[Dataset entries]
================================
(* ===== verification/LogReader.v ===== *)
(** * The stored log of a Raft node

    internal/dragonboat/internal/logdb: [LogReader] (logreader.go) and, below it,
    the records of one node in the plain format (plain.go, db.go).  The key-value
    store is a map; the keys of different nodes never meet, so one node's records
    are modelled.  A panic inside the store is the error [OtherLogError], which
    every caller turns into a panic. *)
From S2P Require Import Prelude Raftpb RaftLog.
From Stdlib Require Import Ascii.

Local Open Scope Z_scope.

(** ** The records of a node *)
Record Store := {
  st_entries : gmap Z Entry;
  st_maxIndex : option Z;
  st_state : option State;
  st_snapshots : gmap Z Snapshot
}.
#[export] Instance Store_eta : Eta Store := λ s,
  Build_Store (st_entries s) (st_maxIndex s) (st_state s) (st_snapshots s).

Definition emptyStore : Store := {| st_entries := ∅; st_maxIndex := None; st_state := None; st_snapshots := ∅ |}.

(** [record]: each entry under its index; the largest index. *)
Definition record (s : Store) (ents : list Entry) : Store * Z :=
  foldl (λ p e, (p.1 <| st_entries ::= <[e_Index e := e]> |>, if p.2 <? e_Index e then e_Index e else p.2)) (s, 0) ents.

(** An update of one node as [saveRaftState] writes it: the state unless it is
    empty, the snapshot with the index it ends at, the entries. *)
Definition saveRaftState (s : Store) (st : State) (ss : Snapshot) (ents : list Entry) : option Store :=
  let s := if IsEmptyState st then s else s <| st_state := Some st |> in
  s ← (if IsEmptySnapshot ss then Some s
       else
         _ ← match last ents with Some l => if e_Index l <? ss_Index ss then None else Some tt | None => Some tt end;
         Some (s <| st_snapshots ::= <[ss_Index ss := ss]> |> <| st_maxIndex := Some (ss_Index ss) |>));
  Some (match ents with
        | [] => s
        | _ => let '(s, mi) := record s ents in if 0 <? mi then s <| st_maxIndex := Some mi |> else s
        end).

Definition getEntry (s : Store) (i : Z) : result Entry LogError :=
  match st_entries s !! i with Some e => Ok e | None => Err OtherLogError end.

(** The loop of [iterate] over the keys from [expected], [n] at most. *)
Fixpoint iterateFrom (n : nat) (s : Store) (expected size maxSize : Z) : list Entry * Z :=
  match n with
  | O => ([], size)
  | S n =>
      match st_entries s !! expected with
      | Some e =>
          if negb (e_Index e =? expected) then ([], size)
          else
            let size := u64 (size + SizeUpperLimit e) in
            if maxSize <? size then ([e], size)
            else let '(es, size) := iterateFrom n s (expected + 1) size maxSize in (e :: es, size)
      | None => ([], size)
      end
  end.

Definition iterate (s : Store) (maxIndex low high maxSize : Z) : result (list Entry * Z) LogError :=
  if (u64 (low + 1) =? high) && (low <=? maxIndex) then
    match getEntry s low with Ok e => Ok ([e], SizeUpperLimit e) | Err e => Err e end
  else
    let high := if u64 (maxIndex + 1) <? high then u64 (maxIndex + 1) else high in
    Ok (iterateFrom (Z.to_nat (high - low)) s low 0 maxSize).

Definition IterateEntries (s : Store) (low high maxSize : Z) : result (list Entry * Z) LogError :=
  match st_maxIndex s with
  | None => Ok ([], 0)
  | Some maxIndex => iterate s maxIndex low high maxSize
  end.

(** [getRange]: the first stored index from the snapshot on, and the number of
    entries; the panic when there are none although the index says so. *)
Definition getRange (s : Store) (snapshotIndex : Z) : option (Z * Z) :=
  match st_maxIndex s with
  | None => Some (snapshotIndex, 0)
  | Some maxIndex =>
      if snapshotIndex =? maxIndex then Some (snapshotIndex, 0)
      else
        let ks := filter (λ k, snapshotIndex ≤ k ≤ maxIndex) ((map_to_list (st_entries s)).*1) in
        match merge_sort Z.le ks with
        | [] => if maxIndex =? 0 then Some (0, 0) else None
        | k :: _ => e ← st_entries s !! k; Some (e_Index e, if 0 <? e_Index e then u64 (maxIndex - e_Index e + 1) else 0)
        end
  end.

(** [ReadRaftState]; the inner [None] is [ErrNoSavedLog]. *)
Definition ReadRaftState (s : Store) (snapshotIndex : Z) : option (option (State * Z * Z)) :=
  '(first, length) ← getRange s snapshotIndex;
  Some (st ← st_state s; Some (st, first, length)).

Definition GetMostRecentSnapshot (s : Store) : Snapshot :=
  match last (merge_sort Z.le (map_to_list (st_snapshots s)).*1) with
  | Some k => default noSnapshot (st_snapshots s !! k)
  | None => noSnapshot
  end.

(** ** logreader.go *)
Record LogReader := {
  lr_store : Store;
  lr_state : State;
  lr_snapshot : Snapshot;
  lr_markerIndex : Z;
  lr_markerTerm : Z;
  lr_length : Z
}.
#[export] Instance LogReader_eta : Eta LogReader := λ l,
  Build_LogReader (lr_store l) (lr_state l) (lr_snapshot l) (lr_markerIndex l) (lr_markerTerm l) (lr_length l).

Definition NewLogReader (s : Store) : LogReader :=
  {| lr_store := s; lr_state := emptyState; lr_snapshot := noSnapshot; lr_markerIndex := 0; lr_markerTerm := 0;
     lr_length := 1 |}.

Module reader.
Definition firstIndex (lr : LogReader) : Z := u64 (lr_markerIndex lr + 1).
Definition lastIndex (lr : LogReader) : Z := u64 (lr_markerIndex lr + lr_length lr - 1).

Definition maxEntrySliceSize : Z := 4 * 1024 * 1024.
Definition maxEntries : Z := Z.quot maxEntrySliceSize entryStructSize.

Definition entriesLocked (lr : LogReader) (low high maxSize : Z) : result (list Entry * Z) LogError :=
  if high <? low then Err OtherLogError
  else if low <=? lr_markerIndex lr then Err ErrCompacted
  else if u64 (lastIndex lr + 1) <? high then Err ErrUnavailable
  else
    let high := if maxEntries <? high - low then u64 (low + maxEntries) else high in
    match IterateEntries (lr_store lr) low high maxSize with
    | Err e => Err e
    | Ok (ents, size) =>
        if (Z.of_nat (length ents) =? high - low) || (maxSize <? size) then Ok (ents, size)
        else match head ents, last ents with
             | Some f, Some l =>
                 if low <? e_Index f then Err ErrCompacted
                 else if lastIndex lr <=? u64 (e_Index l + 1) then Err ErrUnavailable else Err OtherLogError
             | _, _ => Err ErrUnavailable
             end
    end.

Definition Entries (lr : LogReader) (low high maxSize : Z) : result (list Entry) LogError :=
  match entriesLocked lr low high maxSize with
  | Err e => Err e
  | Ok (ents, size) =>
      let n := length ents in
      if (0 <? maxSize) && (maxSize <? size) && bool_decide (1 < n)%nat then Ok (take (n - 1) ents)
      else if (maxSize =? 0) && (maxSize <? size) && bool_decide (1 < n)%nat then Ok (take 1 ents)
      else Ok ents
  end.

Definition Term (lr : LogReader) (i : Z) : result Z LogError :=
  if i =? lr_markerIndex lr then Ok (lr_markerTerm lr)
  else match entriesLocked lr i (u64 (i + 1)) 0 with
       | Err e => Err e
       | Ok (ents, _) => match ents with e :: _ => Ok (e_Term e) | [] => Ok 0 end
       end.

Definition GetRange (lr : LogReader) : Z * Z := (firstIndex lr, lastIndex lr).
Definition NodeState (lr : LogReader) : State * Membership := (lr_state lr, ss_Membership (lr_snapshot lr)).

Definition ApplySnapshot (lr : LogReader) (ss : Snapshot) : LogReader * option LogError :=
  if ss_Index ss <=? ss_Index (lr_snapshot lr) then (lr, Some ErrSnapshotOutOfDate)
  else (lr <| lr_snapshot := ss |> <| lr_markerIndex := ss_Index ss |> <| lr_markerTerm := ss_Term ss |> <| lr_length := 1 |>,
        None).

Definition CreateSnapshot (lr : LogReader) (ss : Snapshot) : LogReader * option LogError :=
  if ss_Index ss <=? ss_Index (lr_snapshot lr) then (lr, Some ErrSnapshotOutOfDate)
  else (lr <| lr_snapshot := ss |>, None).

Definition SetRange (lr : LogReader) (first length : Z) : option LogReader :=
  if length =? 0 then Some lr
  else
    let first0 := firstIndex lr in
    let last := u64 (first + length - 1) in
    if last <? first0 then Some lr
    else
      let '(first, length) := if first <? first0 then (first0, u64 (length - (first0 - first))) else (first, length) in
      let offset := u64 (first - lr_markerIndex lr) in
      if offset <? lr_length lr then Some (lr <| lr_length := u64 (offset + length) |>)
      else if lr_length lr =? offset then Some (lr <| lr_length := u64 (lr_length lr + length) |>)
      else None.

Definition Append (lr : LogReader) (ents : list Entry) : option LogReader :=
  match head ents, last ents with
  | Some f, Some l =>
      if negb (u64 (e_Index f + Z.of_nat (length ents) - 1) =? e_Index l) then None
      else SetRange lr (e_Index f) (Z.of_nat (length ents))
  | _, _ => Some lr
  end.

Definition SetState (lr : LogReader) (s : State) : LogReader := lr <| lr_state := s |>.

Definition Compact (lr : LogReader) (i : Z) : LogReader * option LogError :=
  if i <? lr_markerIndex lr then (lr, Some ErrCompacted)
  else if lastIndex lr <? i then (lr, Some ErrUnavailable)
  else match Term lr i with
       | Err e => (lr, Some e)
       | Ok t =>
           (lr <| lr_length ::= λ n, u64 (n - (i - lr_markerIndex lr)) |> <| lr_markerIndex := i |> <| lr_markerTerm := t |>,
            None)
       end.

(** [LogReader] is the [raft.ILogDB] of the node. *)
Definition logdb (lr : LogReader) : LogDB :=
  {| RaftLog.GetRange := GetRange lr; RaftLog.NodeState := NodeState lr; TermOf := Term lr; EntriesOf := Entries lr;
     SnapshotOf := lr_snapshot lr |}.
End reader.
================================
What the task requires
Beginning with the very first line of the records above, please retype each line through the one that has "(** ** The records of a node *)", and add nothing.

Exercise response
(* ===== verification/LogReader.v ===== *)
(** * The stored log of a Raft node

    internal/dragonboat/internal/logdb: [LogReader] (logreader.go) and, below it,
    the records of one node in the plain format (plain.go, db.go).  The key-value
    store is a map; the keys of different nodes never meet, so one node's records
    are modelled.  A panic inside the store is the error [OtherLogError], which
    every caller turns into a panic. *)
From S2P Require Import Prelude Raftpb RaftLog.
From Stdlib Require Import Ascii.

Local Open Scope Z_scope.

(** ** The records of a node *)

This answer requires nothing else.